**EXERCISE GOAL**: Starting with the line containing "(reg_rbp r) v" and going on through the line containing "mk_calc_ctx (cfa_rule c) (cfa_atom c) (cfa_length c) (WNum", return the lines of the data below exactly, and only those.

Collected data
##########

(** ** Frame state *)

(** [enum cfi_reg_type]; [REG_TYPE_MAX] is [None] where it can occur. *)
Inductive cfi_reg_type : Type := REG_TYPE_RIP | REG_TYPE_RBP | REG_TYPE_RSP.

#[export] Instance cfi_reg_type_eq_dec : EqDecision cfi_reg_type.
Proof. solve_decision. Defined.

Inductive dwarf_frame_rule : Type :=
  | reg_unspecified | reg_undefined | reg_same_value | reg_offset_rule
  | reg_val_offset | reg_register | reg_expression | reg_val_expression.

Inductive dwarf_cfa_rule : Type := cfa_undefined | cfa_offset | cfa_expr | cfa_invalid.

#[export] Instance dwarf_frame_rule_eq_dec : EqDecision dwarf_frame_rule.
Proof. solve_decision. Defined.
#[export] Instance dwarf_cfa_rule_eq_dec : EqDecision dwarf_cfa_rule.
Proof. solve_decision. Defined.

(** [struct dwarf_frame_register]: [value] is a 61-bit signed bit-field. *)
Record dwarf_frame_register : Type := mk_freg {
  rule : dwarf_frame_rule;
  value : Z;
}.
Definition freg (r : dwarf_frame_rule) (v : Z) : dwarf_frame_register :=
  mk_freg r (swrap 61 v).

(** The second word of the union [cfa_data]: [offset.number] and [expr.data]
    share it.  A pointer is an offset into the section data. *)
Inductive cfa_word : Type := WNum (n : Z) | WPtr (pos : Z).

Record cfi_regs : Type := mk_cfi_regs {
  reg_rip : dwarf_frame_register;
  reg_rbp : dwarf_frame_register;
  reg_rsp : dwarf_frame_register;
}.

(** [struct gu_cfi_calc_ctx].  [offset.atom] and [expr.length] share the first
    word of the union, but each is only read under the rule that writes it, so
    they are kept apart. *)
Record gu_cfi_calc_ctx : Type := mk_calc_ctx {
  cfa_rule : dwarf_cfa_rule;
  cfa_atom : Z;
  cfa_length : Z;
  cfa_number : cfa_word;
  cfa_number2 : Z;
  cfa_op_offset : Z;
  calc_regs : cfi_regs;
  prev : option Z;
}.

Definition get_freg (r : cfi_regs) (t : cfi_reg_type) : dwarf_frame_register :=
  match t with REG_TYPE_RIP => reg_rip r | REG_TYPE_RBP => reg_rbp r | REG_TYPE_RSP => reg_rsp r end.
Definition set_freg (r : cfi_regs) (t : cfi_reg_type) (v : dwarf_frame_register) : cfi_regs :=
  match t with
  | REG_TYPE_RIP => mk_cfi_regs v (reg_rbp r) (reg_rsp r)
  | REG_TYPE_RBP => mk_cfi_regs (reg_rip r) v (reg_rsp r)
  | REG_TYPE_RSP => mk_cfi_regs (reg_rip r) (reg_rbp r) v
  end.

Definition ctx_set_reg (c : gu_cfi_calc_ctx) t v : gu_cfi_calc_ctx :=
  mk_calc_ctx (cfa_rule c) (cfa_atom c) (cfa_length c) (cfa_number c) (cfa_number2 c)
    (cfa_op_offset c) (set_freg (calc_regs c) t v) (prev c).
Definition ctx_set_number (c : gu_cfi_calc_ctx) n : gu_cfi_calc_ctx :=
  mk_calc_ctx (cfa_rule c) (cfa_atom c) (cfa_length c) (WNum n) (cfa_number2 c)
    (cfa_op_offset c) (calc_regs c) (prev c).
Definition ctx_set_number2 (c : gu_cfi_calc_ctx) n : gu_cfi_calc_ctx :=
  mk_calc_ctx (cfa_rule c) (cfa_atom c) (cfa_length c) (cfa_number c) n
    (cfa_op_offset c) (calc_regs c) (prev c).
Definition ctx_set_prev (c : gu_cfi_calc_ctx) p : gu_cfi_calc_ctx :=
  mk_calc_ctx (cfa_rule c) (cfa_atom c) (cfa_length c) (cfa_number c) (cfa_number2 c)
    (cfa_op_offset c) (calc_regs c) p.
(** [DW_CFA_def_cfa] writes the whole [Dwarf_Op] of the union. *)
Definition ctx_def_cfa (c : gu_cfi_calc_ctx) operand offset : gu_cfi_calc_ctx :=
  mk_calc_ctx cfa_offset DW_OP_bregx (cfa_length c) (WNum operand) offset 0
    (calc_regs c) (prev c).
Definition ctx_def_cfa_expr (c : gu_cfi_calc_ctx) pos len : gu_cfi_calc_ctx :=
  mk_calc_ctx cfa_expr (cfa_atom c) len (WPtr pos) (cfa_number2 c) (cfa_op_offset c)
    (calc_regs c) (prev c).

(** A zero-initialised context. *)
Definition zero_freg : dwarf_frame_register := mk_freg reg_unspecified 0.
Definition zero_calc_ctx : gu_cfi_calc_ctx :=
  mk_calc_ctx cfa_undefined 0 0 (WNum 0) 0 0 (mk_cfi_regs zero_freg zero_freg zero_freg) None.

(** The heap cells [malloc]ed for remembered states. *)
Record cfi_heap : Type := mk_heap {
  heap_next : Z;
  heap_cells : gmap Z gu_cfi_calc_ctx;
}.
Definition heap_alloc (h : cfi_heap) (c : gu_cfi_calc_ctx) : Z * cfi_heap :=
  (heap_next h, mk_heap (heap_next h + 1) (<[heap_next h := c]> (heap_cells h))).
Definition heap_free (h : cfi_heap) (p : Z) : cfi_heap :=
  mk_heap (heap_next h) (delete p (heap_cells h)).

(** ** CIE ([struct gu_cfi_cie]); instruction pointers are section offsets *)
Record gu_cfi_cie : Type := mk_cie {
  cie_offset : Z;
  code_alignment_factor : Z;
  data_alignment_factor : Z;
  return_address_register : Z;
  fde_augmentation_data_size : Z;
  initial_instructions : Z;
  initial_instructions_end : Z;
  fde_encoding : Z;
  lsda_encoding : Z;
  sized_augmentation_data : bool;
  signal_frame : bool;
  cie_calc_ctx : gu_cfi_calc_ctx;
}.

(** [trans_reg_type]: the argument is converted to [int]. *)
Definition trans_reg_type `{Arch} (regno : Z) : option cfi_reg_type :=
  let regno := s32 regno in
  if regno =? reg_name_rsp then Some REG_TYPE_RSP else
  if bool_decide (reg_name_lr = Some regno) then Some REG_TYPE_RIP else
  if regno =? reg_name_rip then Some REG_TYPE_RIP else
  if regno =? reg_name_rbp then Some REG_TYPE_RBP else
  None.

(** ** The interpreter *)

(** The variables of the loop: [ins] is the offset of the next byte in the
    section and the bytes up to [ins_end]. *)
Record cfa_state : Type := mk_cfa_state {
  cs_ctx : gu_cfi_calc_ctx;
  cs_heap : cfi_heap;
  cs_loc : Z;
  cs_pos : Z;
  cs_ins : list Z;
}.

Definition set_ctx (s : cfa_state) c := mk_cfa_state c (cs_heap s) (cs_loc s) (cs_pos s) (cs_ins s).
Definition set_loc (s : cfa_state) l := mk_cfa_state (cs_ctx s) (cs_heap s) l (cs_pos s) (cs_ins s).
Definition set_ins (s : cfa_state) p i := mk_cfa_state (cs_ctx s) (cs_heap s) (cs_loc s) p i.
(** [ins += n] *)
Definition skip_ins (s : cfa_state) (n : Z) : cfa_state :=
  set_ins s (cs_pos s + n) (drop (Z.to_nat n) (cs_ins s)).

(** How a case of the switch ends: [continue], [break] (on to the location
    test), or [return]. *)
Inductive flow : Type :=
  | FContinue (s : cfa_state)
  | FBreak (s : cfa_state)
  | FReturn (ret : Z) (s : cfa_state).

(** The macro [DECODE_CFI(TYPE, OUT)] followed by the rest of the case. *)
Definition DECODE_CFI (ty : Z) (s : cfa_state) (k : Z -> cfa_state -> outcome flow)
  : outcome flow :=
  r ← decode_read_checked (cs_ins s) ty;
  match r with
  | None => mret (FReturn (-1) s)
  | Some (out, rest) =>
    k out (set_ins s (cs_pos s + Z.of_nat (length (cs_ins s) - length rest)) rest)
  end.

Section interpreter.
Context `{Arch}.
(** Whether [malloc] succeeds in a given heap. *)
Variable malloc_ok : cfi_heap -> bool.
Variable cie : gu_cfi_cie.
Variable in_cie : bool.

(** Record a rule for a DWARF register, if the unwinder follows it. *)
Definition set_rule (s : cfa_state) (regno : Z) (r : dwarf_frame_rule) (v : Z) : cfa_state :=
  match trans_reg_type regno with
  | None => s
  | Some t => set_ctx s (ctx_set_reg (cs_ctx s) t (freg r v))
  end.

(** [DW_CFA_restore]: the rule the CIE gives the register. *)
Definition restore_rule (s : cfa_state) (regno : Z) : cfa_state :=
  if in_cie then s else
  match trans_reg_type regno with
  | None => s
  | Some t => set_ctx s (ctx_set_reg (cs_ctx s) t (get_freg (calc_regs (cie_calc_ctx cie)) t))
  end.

##########

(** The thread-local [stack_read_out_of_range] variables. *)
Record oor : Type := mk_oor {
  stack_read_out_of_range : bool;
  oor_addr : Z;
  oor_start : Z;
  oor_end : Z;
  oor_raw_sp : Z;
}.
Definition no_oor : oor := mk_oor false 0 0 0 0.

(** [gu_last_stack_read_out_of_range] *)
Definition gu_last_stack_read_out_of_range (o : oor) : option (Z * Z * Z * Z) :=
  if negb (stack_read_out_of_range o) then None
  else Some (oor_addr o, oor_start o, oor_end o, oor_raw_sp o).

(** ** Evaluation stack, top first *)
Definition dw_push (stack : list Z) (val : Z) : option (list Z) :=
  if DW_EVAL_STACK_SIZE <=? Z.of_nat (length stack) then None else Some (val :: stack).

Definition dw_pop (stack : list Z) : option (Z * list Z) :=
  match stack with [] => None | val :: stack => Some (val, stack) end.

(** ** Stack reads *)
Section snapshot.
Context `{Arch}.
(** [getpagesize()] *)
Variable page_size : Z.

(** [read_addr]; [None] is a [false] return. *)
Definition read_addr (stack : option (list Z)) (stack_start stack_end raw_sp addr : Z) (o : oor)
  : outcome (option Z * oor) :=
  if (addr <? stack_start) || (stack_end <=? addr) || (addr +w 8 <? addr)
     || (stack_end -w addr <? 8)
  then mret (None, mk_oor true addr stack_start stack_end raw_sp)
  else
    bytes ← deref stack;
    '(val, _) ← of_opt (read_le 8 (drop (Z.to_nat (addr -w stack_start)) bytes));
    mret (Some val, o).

##########

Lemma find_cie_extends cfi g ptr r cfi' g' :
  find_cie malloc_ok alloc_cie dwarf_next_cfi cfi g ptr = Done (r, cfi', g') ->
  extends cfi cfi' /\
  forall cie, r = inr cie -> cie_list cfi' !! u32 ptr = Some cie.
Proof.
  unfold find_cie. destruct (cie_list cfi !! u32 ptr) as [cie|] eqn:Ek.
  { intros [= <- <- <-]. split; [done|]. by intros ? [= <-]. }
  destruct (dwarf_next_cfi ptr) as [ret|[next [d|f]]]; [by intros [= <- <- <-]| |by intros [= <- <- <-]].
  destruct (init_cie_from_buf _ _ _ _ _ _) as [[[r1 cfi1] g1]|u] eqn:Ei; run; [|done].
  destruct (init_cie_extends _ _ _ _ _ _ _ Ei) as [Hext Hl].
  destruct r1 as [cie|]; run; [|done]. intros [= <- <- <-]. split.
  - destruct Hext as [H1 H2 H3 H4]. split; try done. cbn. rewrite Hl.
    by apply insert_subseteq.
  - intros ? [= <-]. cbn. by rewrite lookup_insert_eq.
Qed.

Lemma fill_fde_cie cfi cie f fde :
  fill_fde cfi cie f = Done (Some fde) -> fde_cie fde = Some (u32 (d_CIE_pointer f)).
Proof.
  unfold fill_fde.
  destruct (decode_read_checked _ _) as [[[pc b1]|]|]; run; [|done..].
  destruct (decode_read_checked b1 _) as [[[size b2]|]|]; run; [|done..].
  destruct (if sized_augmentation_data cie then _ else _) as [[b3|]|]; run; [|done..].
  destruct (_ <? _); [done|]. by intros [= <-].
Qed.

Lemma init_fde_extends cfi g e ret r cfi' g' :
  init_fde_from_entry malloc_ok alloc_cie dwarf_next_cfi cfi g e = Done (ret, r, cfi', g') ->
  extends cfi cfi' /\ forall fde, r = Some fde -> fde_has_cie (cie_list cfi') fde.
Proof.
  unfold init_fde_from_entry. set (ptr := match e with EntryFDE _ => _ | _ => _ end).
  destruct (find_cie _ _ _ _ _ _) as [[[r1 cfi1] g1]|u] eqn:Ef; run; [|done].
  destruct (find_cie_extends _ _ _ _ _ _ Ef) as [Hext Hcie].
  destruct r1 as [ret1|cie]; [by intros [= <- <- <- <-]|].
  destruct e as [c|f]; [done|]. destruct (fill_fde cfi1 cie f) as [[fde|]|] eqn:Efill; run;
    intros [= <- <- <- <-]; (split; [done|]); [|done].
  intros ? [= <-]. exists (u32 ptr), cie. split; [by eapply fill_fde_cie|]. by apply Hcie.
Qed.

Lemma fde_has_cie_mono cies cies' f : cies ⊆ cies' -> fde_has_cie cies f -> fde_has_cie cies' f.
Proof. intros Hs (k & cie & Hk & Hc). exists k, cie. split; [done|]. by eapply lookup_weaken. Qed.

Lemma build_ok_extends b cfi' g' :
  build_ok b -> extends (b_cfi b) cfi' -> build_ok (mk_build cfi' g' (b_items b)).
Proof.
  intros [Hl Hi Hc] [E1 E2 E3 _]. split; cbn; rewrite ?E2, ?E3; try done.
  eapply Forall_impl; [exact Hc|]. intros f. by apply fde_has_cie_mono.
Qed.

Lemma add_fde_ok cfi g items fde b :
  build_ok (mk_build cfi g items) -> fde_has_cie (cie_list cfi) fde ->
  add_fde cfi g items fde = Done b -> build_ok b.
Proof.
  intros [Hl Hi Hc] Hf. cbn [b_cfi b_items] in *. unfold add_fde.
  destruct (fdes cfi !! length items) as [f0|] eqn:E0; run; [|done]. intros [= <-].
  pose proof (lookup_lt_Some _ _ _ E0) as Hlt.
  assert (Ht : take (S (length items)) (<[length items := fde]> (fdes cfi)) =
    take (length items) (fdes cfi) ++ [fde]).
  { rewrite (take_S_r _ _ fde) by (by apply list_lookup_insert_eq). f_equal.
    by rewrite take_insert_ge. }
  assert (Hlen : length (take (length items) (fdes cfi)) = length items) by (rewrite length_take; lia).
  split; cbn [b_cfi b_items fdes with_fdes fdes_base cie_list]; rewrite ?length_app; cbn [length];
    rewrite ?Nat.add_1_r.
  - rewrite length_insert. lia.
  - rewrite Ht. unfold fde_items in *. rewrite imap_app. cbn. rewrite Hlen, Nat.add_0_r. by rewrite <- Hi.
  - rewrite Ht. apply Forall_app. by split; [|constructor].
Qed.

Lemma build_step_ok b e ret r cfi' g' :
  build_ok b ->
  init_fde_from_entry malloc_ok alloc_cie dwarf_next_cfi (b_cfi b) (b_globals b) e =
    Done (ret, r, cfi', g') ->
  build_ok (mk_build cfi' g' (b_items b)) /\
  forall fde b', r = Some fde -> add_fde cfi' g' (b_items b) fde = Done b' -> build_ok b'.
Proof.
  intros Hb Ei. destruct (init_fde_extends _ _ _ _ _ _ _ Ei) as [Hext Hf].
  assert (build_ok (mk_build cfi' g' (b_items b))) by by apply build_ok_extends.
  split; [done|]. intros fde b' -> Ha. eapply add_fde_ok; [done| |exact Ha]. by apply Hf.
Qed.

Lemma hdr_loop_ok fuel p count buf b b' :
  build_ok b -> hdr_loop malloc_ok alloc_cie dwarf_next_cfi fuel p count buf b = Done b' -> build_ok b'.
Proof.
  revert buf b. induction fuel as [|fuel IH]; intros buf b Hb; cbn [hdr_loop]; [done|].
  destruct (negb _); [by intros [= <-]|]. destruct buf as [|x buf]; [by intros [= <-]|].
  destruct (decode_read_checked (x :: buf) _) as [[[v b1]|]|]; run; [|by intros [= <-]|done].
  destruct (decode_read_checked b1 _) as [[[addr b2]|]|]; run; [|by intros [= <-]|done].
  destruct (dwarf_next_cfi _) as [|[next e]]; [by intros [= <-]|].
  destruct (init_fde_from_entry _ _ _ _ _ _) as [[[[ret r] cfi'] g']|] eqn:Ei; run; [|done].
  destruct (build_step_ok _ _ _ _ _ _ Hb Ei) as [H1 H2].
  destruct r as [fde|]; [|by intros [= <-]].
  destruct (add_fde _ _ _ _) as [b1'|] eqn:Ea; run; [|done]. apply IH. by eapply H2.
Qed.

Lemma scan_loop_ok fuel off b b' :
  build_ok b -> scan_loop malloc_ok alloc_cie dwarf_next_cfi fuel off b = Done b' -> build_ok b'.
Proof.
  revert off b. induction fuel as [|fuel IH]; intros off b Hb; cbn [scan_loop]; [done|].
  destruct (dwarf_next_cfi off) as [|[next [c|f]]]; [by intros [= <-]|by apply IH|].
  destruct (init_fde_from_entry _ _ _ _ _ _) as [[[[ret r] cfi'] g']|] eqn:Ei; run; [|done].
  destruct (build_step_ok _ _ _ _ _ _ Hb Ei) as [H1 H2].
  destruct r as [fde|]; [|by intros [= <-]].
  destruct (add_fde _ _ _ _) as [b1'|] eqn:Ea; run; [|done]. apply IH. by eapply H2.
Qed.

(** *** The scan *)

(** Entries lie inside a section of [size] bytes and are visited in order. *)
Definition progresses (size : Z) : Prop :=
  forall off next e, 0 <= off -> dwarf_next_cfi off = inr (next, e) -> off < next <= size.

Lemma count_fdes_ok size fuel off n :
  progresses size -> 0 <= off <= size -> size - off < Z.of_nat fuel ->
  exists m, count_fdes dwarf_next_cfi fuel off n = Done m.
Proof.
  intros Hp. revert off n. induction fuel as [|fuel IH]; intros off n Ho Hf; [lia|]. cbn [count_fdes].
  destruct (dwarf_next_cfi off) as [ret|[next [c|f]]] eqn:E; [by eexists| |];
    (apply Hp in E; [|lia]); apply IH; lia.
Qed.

##########

**ANSWER TO THIS TASK**:
  | REG_TYPE_RSP => mk_cfi_regs (reg_rip r) (reg_rbp r) v
  end.

Definition ctx_set_reg (c : gu_cfi_calc_ctx) t v : gu_cfi_calc_ctx :=
  mk_calc_ctx (cfa_rule c) (cfa_atom c) (cfa_length c) (cfa_number c) (cfa_number2 c)
    (cfa_op_offset c) (set_freg (calc_regs c) t v) (prev c).
Definition ctx_set_number (c : gu_cfi_calc_ctx) n : gu_cfi_calc_ctx :=
  mk_calc_ctx (cfa_rule c) (cfa_atom c) (cfa_length c) (WNum n) (cfa_number2 c)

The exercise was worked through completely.